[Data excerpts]
--- START ---

Definition with_vga (v : vga) (e : editor) : editor :=
  mk_editor (ed_sh e) v (line_len e) (cursor e) (hist_pos e) (prompt_row e).
Definition with_cursor (c : Z) (e : editor) : editor :=
  mk_editor (ed_sh e) (ed_vga e) (line_len e) c (hist_pos e) (prompt_row e).
(** A changed line: its memory, length, cursor and place in the history. *)
Definition with_line (m : bytes) (n c p : Z) (e : editor) : editor :=
  mk_editor (with_tmem m (ed_sh e)) (ed_vga e) n c p (prompt_row e).

Definition PROMPT : list Z := text "   > ".

Definition print_prompt (e : editor) : editor :=
  let v := put_all PROMPT (ed_vga e) in
  mk_editor (ed_sh e) v (line_len e) (cursor e) (hist_pos e) (vga_get_row v).

(** [vga_set_cursor(0, row)] and a row of spaces. *)
Definition blank_row (row : Z) (v : vga) : vga := put_all (replicate 80 32) (vga_set_cursor 0 row v).

Definition place_cursor (c : Z) (e : editor) : editor :=
  with_vga (vga_set_cursor ((6 + c) mod VGA_WIDTH) (prompt_row e + (6 + c) / VGA_WIDTH) (ed_vga e)) e.

Definition line_rows (n : Z) : Z :=
  let rows := (n + 6 + VGA_WIDTH - 1) / VGA_WIDTH in if rows <? 1 then 1 else rows.

Definition redraw_line (line n c : Z) (e : editor) : option editor :=
  let v := for_range (fun r v => blank_row (prompt_row e + r) v) 0 (line_rows n) (ed_vga e) in
  let v := put_all PROMPT (vga_set_cursor 0 (prompt_row e) v) in
  v ← vga_puts (tmem (ed_sh e)) 128 line v;
  Some (place_cursor c (with_vga v e)).

(** * Keys *)

Section keys.
Context (hist_entries line : Z).

(** Recalling line [p] of the history: [tstrncpy], [tstrlen], redraw. *)
Definition recall (p : Z) (e : editor) : option editor :=
  let src := tsh_hist_get hist_entries p (ed_sh e) in
  if src =? 0 then None
  else
    let m := tstrncpy line src 128 (tmem (ed_sh e)) in
    n ← tstrlen m 128 line;
    redraw_line line n n (with_line m n n p e).

(** A character typed at the cursor. *)
Definition type_char (c : Z) (e : editor) : option editor :=
  let m := tmem (ed_sh e) in
  let n := line_len e in
  let cur := cursor e in
  let count := tsh_hist_count (ed_sh e) in
  if cur =? n then
    let m1 := <[line + n + 1 := 0]> (<[line + n := u8 c]> m) in
    Some (with_vga (vga_putchar (u8 c) (ed_vga e)) (with_line m1 (n + 1) (cur + 1) count e))
  else
    let m1 := tmemmove (line + cur + 1) (line + cur) (n - cur + 1) m in
    redraw_line line (n + 1) (cur + 1)
      (with_line (<[line + (n + 1) := 0]> (<[line + cur := u8 c]> m1)) (n + 1) (cur + 1) count e).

--- END ---

• [REQUIREMENT] The records shown above must be returned in full, exactly as written.

• [RESPONSE TO THE EXERCISE]
Definition with_vga (v : vga) (e : editor) : editor :=
  mk_editor (ed_sh e) v (line_len e) (cursor e) (hist_pos e) (prompt_row e).
Definition with_cursor (c : Z) (e : editor) : editor :=
  mk_editor (ed_sh e) (ed_vga e) (line_len e) c (hist_pos e) (prompt_row e).
(** A changed line: its memory, length, cursor and place in the history. *)
Definition with_line (m : bytes) (n c p : Z) (e : editor) : editor :=
  mk_editor (with_tmem m (ed_sh e)) (ed_vga e) n c p (prompt_row e).

Definition PROMPT : list Z := text "   > ".

Definition print_prompt (e : editor) : editor :=
  let v := put_all PROMPT (ed_vga e) in
  mk_editor (ed_sh e) v (line_len e) (cursor e) (hist_pos e) (vga_get_row v).

(** [vga_set_cursor(0, row)] and a row of spaces. *)
Definition blank_row (row : Z) (v : vga) : vga := put_all (replicate 80 32) (vga_set_cursor 0 row v).

Definition place_cursor (c : Z) (e : editor) : editor :=
  with_vga (vga_set_cursor ((6 + c) mod VGA_WIDTH) (prompt_row e + (6 + c) / VGA_WIDTH) (ed_vga e)) e.

Definition line_rows (n : Z) : Z :=
  let rows := (n + 6 + VGA_WIDTH - 1) / VGA_WIDTH in if rows <? 1 then 1 else rows.

Definition redraw_line (line n c : Z) (e : editor) : option editor :=
  let v := for_range (fun r v => blank_row (prompt_row e + r) v) 0 (line_rows n) (ed_vga e) in
  let v := put_all PROMPT (vga_set_cursor 0 (prompt_row e) v) in
  v ← vga_puts (tmem (ed_sh e)) 128 line v;
  Some (place_cursor c (with_vga v e)).

(** * Keys *)

Section keys.
Context (hist_entries line : Z).

(** Recalling line [p] of the history: [tstrncpy], [tstrlen], redraw. *)
Definition recall (p : Z) (e : editor) : option editor :=
  let src := tsh_hist_get hist_entries p (ed_sh e) in
  if src =? 0 then None
  else
    let m := tstrncpy line src 128 (tmem (ed_sh e)) in
    n ← tstrlen m 128 line;
    redraw_line line n n (with_line m n n p e).

(** A character typed at the cursor. *)
Definition type_char (c : Z) (e : editor) : option editor :=
  let m := tmem (ed_sh e) in
  let n := line_len e in
  let cur := cursor e in
  let count := tsh_hist_count (ed_sh e) in
  if cur =? n then
    let m1 := <[line + n + 1 := 0]> (<[line + n := u8 c]> m) in
    Some (with_vga (vga_putchar (u8 c) (ed_vga e)) (with_line m1 (n + 1) (cur + 1) count e))
  else
    let m1 := tmemmove (line + cur + 1) (line + cur) (n - cur + 1) m in
    redraw_line line (n + 1) (cur + 1)
      (with_line (<[line + (n + 1) := 0]> (<[line + cur := u8 c]> m1)) (n + 1) (cur + 1) count e).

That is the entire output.